_Given information:_
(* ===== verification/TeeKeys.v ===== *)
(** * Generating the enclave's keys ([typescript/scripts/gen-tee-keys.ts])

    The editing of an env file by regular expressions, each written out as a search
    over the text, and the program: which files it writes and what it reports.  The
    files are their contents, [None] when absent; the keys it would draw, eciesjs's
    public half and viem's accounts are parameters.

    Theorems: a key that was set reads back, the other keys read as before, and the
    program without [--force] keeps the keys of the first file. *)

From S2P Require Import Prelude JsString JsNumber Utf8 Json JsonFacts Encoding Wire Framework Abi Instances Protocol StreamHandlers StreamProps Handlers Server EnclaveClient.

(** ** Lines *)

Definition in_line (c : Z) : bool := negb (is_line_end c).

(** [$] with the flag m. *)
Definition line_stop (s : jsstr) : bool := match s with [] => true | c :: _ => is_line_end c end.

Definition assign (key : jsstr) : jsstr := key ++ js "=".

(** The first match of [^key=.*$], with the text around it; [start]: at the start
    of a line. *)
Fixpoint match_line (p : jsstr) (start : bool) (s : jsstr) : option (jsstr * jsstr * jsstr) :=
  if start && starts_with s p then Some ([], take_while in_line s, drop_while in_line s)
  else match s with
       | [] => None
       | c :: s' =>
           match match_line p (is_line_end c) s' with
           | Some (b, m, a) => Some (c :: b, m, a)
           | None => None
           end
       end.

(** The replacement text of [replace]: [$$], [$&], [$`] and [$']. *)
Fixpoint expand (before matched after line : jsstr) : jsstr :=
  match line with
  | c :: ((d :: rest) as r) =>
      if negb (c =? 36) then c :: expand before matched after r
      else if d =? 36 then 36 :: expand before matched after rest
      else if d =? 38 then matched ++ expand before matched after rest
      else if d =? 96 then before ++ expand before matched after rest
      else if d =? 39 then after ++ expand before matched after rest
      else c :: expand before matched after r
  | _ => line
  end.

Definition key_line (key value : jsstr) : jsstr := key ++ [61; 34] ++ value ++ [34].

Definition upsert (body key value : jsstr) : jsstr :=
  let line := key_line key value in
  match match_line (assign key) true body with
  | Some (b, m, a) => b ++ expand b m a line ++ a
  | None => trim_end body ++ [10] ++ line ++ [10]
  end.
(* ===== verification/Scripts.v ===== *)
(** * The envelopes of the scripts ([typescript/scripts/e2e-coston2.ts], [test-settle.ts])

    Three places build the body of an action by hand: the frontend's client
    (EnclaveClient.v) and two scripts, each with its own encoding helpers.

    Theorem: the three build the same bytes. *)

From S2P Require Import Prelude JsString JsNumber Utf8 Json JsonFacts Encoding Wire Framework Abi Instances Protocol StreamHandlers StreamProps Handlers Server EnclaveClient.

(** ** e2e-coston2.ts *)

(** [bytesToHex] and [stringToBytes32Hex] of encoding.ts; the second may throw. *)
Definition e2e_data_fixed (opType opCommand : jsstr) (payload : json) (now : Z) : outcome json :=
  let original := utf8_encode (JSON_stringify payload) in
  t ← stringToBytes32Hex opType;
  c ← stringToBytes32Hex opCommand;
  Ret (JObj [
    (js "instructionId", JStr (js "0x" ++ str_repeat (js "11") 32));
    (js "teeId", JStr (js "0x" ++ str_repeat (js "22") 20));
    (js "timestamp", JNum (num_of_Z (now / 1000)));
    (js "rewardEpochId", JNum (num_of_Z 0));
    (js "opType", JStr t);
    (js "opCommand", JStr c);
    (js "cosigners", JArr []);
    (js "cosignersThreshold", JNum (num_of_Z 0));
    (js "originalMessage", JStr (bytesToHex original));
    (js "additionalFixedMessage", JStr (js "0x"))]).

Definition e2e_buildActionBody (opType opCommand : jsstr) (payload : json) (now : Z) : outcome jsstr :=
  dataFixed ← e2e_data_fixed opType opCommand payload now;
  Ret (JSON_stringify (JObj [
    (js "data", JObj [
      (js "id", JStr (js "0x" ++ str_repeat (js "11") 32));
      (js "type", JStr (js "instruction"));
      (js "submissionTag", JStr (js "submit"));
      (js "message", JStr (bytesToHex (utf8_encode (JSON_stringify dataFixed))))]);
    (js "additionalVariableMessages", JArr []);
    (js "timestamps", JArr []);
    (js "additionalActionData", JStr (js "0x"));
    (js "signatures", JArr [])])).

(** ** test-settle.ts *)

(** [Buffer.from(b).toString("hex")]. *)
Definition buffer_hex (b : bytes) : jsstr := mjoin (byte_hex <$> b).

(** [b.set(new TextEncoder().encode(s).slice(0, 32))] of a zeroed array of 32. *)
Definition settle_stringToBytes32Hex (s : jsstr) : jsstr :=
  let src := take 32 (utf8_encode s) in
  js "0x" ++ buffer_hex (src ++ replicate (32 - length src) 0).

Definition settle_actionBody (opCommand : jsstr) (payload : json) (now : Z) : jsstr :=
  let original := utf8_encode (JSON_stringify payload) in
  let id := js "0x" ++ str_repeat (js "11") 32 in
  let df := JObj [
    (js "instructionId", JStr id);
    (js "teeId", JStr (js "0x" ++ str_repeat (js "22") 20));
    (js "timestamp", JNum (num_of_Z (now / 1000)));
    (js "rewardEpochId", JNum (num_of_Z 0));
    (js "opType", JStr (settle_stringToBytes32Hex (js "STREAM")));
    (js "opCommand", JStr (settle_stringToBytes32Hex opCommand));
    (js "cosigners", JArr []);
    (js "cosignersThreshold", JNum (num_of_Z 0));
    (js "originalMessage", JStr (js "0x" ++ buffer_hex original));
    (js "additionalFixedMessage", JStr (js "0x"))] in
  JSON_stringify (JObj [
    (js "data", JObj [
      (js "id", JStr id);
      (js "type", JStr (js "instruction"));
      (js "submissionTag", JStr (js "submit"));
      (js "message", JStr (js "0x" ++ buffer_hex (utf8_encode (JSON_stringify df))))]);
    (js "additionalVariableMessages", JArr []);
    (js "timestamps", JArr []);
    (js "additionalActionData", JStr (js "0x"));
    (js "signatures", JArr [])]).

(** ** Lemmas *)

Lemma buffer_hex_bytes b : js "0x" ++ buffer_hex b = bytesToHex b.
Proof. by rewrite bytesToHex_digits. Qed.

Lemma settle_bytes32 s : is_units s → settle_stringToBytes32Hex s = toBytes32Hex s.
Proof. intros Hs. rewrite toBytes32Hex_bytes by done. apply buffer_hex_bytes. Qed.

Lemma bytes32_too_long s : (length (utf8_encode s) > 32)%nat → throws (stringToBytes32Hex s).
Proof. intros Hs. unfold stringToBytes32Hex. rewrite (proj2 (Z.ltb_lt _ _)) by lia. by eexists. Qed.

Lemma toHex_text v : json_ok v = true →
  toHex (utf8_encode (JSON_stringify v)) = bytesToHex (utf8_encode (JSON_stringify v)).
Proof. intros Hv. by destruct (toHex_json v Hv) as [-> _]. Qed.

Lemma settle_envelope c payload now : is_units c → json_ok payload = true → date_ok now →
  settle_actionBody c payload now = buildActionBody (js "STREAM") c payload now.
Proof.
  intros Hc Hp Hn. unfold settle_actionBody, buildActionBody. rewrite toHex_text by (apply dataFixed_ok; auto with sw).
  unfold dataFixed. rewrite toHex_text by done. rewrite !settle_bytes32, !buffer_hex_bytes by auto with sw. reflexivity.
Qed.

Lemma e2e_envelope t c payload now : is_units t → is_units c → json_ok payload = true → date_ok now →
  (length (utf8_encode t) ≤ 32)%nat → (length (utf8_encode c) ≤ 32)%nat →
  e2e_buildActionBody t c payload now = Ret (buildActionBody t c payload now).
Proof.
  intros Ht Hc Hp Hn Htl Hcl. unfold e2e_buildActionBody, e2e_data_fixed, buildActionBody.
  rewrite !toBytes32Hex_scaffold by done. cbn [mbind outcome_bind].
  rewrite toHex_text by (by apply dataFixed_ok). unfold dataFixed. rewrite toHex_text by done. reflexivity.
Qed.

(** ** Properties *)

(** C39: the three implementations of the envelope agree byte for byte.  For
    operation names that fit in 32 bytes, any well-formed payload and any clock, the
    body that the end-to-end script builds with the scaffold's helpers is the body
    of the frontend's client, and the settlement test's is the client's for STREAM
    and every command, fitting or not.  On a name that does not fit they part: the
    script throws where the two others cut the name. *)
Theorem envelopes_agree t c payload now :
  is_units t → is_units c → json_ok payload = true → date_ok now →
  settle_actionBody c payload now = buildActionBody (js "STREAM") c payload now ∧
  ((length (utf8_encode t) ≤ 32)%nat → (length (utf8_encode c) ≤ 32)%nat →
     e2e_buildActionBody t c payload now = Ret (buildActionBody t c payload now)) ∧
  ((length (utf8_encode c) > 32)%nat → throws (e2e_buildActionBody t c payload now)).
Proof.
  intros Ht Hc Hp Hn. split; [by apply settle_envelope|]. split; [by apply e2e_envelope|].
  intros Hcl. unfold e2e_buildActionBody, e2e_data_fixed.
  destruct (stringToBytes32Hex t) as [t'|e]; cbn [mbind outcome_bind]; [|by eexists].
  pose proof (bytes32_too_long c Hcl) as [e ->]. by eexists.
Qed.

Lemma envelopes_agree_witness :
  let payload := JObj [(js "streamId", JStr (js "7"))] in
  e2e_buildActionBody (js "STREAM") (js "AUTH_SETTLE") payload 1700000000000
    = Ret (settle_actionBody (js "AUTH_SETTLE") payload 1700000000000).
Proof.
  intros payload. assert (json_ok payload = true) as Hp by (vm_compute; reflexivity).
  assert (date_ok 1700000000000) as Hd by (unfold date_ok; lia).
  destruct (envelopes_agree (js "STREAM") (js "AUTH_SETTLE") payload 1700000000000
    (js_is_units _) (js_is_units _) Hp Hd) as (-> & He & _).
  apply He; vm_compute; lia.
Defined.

_What you should do:_
Copy out only the lines running from the beginning of the data to the line with "(** ** Lines *)", both ends included.

_Answer box:_
(* ===== verification/TeeKeys.v ===== *)
(** * Generating the enclave's keys ([typescript/scripts/gen-tee-keys.ts])

    The editing of an env file by regular expressions, each written out as a search
    over the text, and the program: which files it writes and what it reports.  The
    files are their contents, [None] when absent; the keys it would draw, eciesjs's
    public half and viem's accounts are parameters.

    Theorems: a key that was set reads back, the other keys read as before, and the
    program without [--force] keeps the keys of the first file. *)

From S2P Require Import Prelude JsString JsNumber Utf8 Json JsonFacts Encoding Wire Framework Abi Instances Protocol StreamHandlers StreamProps Handlers Server EnclaveClient.

(** ** Lines *)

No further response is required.